Australian television reality show contestant

Sara-Marie Fedele (born 18 August 1978) is an Australian television personality, entrepreneur, author and model. She first appeared as a contestant on the reality television series Big Brother Australia 2001. Fedele became known for her signature “bum dance” and, following the show, released a cover of “I'm So Excited”, authored children’s books, and launched a successful line of pyjamas, in addition to being a plus-size model. She emerged as one of the earliest breakout figures of Australian reality television.

==Career==

===Big Brother===
On Big Brother, Fedele became known for the "bum dance" she performed while in the House, as well as for her bunny ears headband, chubby physique and for being one of the more outspoken and flamboyant housemates of the series. She entered the Big Brother Australia (2001) house as an unknown 22-year-old strip club manager from Western Australia and left to widespread public recognition, with large crowds of fans imitating her on-screen style, including pyjamas and bunny ears, and performing her signature “bum dance.” She was evicted on 15 July 2001, after making it to the final 3, and finished her stay in the house in 3rd place. Due to her loud nature in the house, she was nominated for eviction six times previously.

===Post-Big Brother===
Fedele released a humour book The Sara-Marie Guide To Life, a CD single (a cover of "I'm So Excited", titled "I'm So Excited (The Bum Dance)" – with The Sirens), and a line of sleepwear after leaving the Big Brother House. Fedele later became a best-selling author with the book she released. She was a housemate on Australian Celebrity Big Brother in 2002, and later a presenter on children's television series, Totally Wild. Her celebrity subsequently cooled and she took a retail job in Sydney. Following her initial fame, she briefly operated an online business selling personalised grains of rice. She was a contestant in series two of Dancing with the Stars in early 2005. She was featured in the TV series Body Work and also appeared in television advertisements in 2005.

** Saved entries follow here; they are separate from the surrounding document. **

(* ===== verification/SnapshotBundle.v ===== *)
(** * SnapshotBundle: portable startup snapshots (build_support/, build.rs,
    src/snapshot_identity.rs).

    The manifest of a bundle and its text, the fingerprint, the names of the
    residual sources, what is compared before a bundle is used
    ([snapshot_bundle.rs], [snapshot_compat.rs], [snapshot_identity.rs] of both trees), and the
    import and export of a bundle by the build script.  A panic of the build
    script is an error with the message it wraps; a file system maps the components of a path to what reading
    the file gives. *)
From S2P Require Import Prelude Text Options Paths Vectors.
Open Scope Z_scope.

Definition FORMAT : string := "libdeno-snapshot-2".
Definition MANIFEST_FILE : string := "libdeno-snapshot.manifest".
Definition SNAPSHOT_FILE : string := "CLI_SNAPSHOT.bin".
Definition TABLE_FILE : string := "EXTENSION_RESIDUAL_SOURCES.rs".
Definition SIDECAR : string := "libdeno-snapshot.sources".

Record identity := Identity {
  id_libdeno : string; id_target : string; id_v8 : string; id_typescript : string; id_deno_core : string;
  id_deno_runtime : string
}.
Record residual := Residual { r_name : string; r_bytes : Z; r_hash : string }.
Record manifest := Manifest {
  m_identity : identity; m_snapshot_bytes : Z; m_snapshot_hash : string; m_table_bytes : Z; m_table_hash : string;
  m_residuals : list residual
}.

#[export] Instance identity_eq_dec : EqDecision identity.
Proof. solve_decision. Defined.

(** ** FNV-1a *)
Definition fnv_prime : Z := 0x00000100000001b3.
Definition fnv_offset : Z := 0xcbf29ce484222325.
Definition fnv_step (hash byte : Z) : Z := (Z.lxor hash byte * fnv_prime) mod 2 ^ 64.
Definition fnv (bytes : list Z) : Z := foldl fnv_step fnv_offset bytes.
Definition fingerprint (bytes : list Z) : string := hex_fixed 16 (fnv bytes) "".
Arguments fingerprint _ : simpl never.
Arguments fnv _ : simpl never.

(** ** The residual table *)
Definition backslash : Ascii.ascii := Ascii.ascii_of_nat 92.
Definition colon : Ascii.ascii := Ascii.ascii_of_nat 58.
Fixpoint replace_char (a b : Ascii.ascii) (s : string) : string :=
  match s with EmptyString => EmptyString | String c s => String (if Ascii.eqb c a then b else c) (replace_char a b s) end.
Definition table_path (rel : path) : string := String slash (replace_char backslash slash rel).

Fixpoint contains (needle s : string) : bool :=
  match without_prefix needle s with
  | Some _ => true
  | None => match s with EmptyString => false | String _ s => contains needle s end
  end.
Fixpoint trim_start_slashes (s : string) : string :=
  match s with
  | String c r => if Ascii.eqb c slash then trim_start_slashes r else s
  | EmptyString => s
  end.
Definition table_source (line : string) : option string :=
  if contains "include_str!" line then
    before ← rsplit_once quote line;
    last ← rsplit_once quote before.1;
    Some (trim_start_slashes last.2)
  else None.
Definition table_sources (table : string) : list string := omap table_source (text_lines table).

(** [write_residual_table]: the entries in the order of their specifiers, each with
    its path below the output directory; [debug] is [{:?}] of a string. *)
Definition entry_greater (a b : string * path) : bool :=
  match String.compare a.1 b.1 with Gt => true | _ => false end.
Definition entry_head (specifier : string) : string :=
  "  (" +:+ specifier +:+ ", " +:+ "include_str!" +:+ "(concat!(env!(" +:+ String quote ("OUT_DIR" +:+ String quote "), ").
Definition entry_line (debug : string -> string) (entry : string * path) : string :=
  entry_head (debug entry.1) +:+ debug (table_path entry.2) +:+ "))),".
Definition ended (line : string) : string := line +:+ String newline "".
Definition write_residual_table (debug : string -> string) (name : string) (entries : list (string * path)) : string :=
  ended ("pub static " +:+ name +:+ ": &[(&str, &str)] = &[") +:+
  foldr (fun entry rest => ended (entry_line debug entry) +:+ rest) (ended "];" +:+ ended "") (sort_by entry_greater entries).
Definition residual_table (debug : string -> string) (js esm : list (string * path)) : string :=
  ended "// @generated by build.rs - do not edit." +:+ ended "" +:+
  write_residual_table debug "RESIDUAL_LAZY_JS" js +:+ write_residual_table debug "RESIDUAL_LAZY_ESM" esm.

(** [sort] then [dedup], by the bytes of the names. *)
Definition name_greater (a b : string) : bool := match String.compare a b with Gt => true | _ => false end.
Definition sorted_names (names : list string) : list string :=
  dedup_by (fun a b => bool_decide (a = b)) (sort_by name_greater names).

(** ** Files *)
Definition files : Type := list component -> result (list Z) io_error.
Definition read (fs : files) (p : path) : result (list Z) io_error := fs (components p).
Definition write (fs : files) (p : path) (bytes : list Z) : files :=
  fun q => if decide (q = components p) then Ok bytes else fs q.
Definition is_file (fs : files) (p : path) : bool := is_ok (read fs p).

On the Big Brother website, during the sixth season, there was a poll asking Big Brother fans who their favourite Big Brother Housemate of all time was. Fedele came first. Following her appearance on Big Brother Australia, Sara-Marie Fedele declined opportunities to make paid nightclub appearances, a common practice among former housemates. Fedele also made an appearance on John Safran vs God, where she was featured in a focus group to do with the Israeli–Palestinian conflict. In 2006, she appeared on an episode of Australia's Celebrity Survivor as a friend of contestant Imogen Bailey, who had been a fellow contestant of Fedele's on the first series of Celebrity Big Brother.In 2008, she appeared as a panelist on Big Mouth, Big Brothers weekly panel show.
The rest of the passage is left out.